How are your eggs coming along? I use Eco Complete and flourite and I haven't had any problems with the Corys.


----------



## gr8nguyen1 (May 18, 2009)

hi seattle aquarist and veloth, its good to hear from you guys. i've never heard of that pro turf stuff you're talking about. where do you get it. and as far as eco-complete i've used it in the past and the stuff is good. but there tends to be some big rough pieces and i think i one of my big peppered cories died bc it lost its barbels. the lfs guy told me that sometimes i will be unlucky and get a bag thats like that bc not all bags have the same grain size. so now i'm switching to organic soil with a soft top layer. veloth, as for the panda cories 3 hatched and i lost 3 due to fungus even with mythelene blue. but 3 is better than nothing. i just love cories after a long hard day i work i will just go home sit in front of the tank and watch them for a while. just looking at them playing and chasing each other like little kids reminds me of childhood. when life was simple when all we had to do was eat, sleep, and play...before all the responsibilties of adulthood tied us down


----------



## Seattle_Aquarist (Mar 7, 2008)

Hi gr8nguyen1,

Turface Pro League Grey is made by Profile Products, here is a link: http://www.profileproducts.com/en/sports_fields/category/item/38 It is available through John Deere Landscaping Dealers and some landscaping supply companies.


----------



## Veloth (Jun 25, 2008)

gr8nguyen1 that is a great definition of what a Cory acts like.


----------



## nokturnalkid (Feb 27, 2007)

I've used 3m colorquartz, I believe it was T grade, for a few years now with no cory losses so far. I've had them lay eggs a few times but have never had them last more than a day before being eaten.


----------



## Diana K (Dec 20, 2007)

Keep the nitrates low, too. The only time I have seen barbel erosion on my Cories was when the nitrates crept up over 20 ppm. 
I have Cories with
Pool Filter Sand (_C. paleatus_)
Soil Master Select (about the same as Turface) several tanks, several species. 
Turface (_Brochis splendens_)
SMS + Eco Complete (and yes, one batch had quite some lumps in it!) (one of the spotted species)
I have Tahitian Moon Sand, but do not remember if I had Cories in there.
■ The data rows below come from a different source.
(* ===== verification/Restart.v ===== *)
(** examples/sessions/main.go: main, and what a restart of the program leaves of
    its sessions.

    The database is what pebble.Open finds in the directory. Writes are not
    synced (pebble.NoSync), and the deferred calls of Shutdown do not run, since
    main ends in log.Fatal: a process may end before its last writes have reached
    the disk. So the next process finds some database, and the theorem is about
    those that have the entry of the login. The rate limit that main puts around
    the handlers is [HTTPRateLimit] of Middleware.v; here are the handlers alone. *)
From stdpp Require Import pretty.
From S2P Require Import Prelude GoLib Serializer Config Shard Store PebbleStore PebbleProofs Counters Tags LockEngine HashRing Cluster Transport Pool Glob Broker Cache CacheProofs Modes Float64 RateLimit GoStrings Http Server Middleware Sessions Startup.

#[local] Open Scope cache_scope.

Section Restart.
Context {DB V T : Type} `{PebbleLaws DB} `{MsgpackLaws V T}.
#[local] Existing Instance disk_laws.
#[local] Existing Instance disk_persistent.
Context (g : Gossip) (listen : string -> result unit) (clk : Clock) (hostname : string).

Definition dataDir : string := "./session-data".

(** main up to ListenAndServe, on the database in [dataDir]. The error of MkdirAll
    is dropped. Of the second cache, the one of NewMemory, the handlers use only
    the token buckets, which are those of the node and empty at the start. *)
Definition sessionsMain (d : DB) : result (Node (PebbleStore DB)) :=
  match NewDisk g listen clk hostname (fun _ => Ok (NewPebbleStore d)) dataDir with
  | Err err => Err err
  | Ok c => Ok (MkNode (MkWorld (MkNetwork {["" := c]} (fun _ => None) (fun _ => [])) []) ∅ ∅ Pubsub.NewBroker [])
  end.

Lemma sessionsMain_site d : db_ok d ->
  exists n c, sessionsMain d = Ok n /\ Site "" (world n) c /\ db (store c) = d.
Proof.
  intros Hok. unfold sessionsMain, NewDisk, NewCache, New. cbn -[withNodeName].
  rewrite bool_decide_false by done. cbn.
  eexists _, (MkCache _ _ false None Lock.NewEngine newTagIndex []). split; [reflexivity|]. split; [by split|reflexivity].
Qed.

Context `{JsonCodec} `{SessionValue V T}.
Context (decodeLogin : bytes -> option string) (rfc3339 : Time -> string) (order : ClusterState -> list (string * NodeInfo)).

(** msgpack encodes sessions, and decodes what it has encoded. *)
Context (encodeSession : Session -> bytes).
Hypothesis session_codec : forall s,
  MarshalOther (boxSession s) = Ok (encodeSession s)
  /\ UnmarshalOther (encodeSession s) sessionType = Ok (boxSession s) /\ unboxSession (boxSession s) = Some s.

(** C36: a session whose write has reached the disk survives a restart. After a login
    the process ends, and main is run again on a database that still has the
    entry of the login, whatever else it has lost or kept: it starts, and with the
    token of the login every visit of /me is answered 200 with the user of the
    login, as long as the first comes within a day of the login and none later
    than a day after the one before. Requests go to the handlers without the rate
    limit, and I/O does not fail. *)
Theorem sessions_survive_restart (n : Node (PebbleStore DB)) c r username random clk1 r' clks :
  Site "" (world n) c -> Timely clk1 -> readJSON decodeLogin r = Some username -> username ≠ "" ->
  extractToken r' = generateToken random -> random ≠ [] -> Regular (clk1 2%nat) clks ->
  exists w1 n1 c1, handleLogin decodeLogin order "" random r clk1 newWriter n = Returned w1 n1
    /\ StatusCode (finish w1) = 200 /\ hosts (net (world n1)) !! "" = Some c1
    /\ forall d, db_ok d ->
         pairs d !! sessionKey (generateToken random) = pairs (db (store c1)) !! sessionKey (generateToken random) ->
         exists n2 resps n3, sessionsMain d = Ok n2
           /\ visits rfc3339 order "" r' clks n2 = Some (resps, n3) /\ length resps = length clks
           /\ forall i clk', clks !! i = Some clk' -> exists resp, resps !! i = Some resp /\ StatusCode resp = 200
                /\ Content resp = encodeJson (sessionJson rfc3339
                     (MkSession ("user-" +:+ username) username (clk1 0%nat) (clk' 8%nat))).
Proof.
  intros Hs Hclk Hr Hu Htok Hrnd Hreg.
  destruct (login_spec decodeLogin order "" encodeSession session_codec n c r username random clk1 Hs Hclk Hr Hu)
    as (n1 & c1 & Hl & Hs1 & _ & Hses & _).
  eexists _, n1, c1. split; [exact Hl|]. split; [reflexivity|]. split; [apply Hs1|]. intros d Hd Hkept.
  destruct (sessionsMain_site d Hd) as (n2 & c2 & Hm & Hs2 & Hdb).
  assert (session_of encodeSession (extractToken r') (MkSession ("user-" +:+ username) username (clk1 0%nat) (clk1 1%nat)) (clk1 2%nat) c2) as Hses2.
  { rewrite Htok. unfold session_of in *. rewrite <- Hses. cbn. unfold pview. by rewrite Hdb, Hkept. }
  assert (extractToken r' ≠ "") as Hne by (rewrite Htok; unfold generateToken; by destruct random).
  destruct (visits_spec rfc3339 order "" encodeSession session_codec n2 c2 r' _ _ clks Hs2 Hne Hses2 Hreg) as (n3 & c3 & Hv & _).
  eexists n2, _, n3. split; [exact Hm|]. split; [exact Hv|]. split; [by rewrite length_fmap|].
  intros i clk' Hi. eexists.
  split; [rewrite list_lookup_fmap; etransitivity; [apply (f_equal (fmap _) Hi)|reflexivity]|done].
Qed.
End Restart.

(** ** Witness *)

#[local] Existing Instance Sessions.Session_eq_dec.
#[local] Existing Instance Sessions.Session_countable.
#[local] Existing Instance Sessions.ses_msgpack.
#[local] Existing Instance Sessions.ses_msgpack_laws.
#[local] Existing Instance Sessions.ses_value.
#[local] Existing Instance Sessions.ses_json.
#[local] Existing Instance map_db.
#[local] Existing Instance map_db_laws.
#[local] Existing Instance disk_laws.

(** A login, a restart which has lost the counter that the login wrote last, and a
    visit every twenty hours. *)
Lemma sessions_survive_restart_witness :
  exists w1 n1 c1 n2 resps n3,
    handleLogin ses_decode (fun _ => []) "" ses_random ses_post (ses_time 0) newWriter ses_node = Returned w1 n1
    /\ hosts (net (world n1)) !! "" = Some c1
    /\ sessionsMain w_gossip (fun _ => Ok tt) (ses_time 10) "host" (delete "stats:active_sessions" (db (store c1))) = Ok n2
    /\ visits (fun _ => "") (fun _ => []) "" ses_visit [ses_time 20; ses_time 40] n2 = Some (resps, n3)
    /\ length resps = 2%nat.
Proof.
  destruct (sessions_survive_restart w_gossip (fun _ => Ok tt) (ses_time 10) "host" ses_decode (fun _ => "") (fun _ => [])
    digits_of ses_codec ses_node ses_cache ses_post "alice" ses_random (ses_time 0) ses_visit [ses_time 20; ses_time 40])
    as (w1 & n1 & c1 & Hl & _ & Hc & Hrestart).
  - exact ses_site.
  - by apply ses_timely.
  - reflexivity.
  - discriminate.
  - vm_compute. reflexivity.
  - discriminate.
  - cbn [Regular]. unfold ses_time, frozen, sessionTTL.
    split_and!; try (by apply ses_timely); try exact I; unfold Hour, Minute, Second; lia.
  - destruct (Hrestart (delete "stats:active_sessions" (db (store c1)))) as (n2 & resps & n3 & Hm & Hv & Hlen & _);
      [exact I|apply lookup_delete_ne; discriminate|].
    exists w1, n1, c1, n2, resps, n3. split; [exact Hl|]. split; [exact Hc|]. split; [exact Hm|]. split; [exact Hv|exact Hlen].
Defined.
Probably not; small tank.
I have 3M Colorquartz (sorry, do not remember which grade) (_C. trilineatus_). 
Coral sand (_C. aeneus_)
Fine gravel (1/8-3/16" dia) One of the dwarf species. 
Medium gravel (1/4" -3/8" dia) (_C. panda_)


----------



## gr8nguyen1 (May 18, 2009)

thanks everybody, all this info is very useful for a rookie like me. i'm just trying to soak up as much knowledge as possible.


----------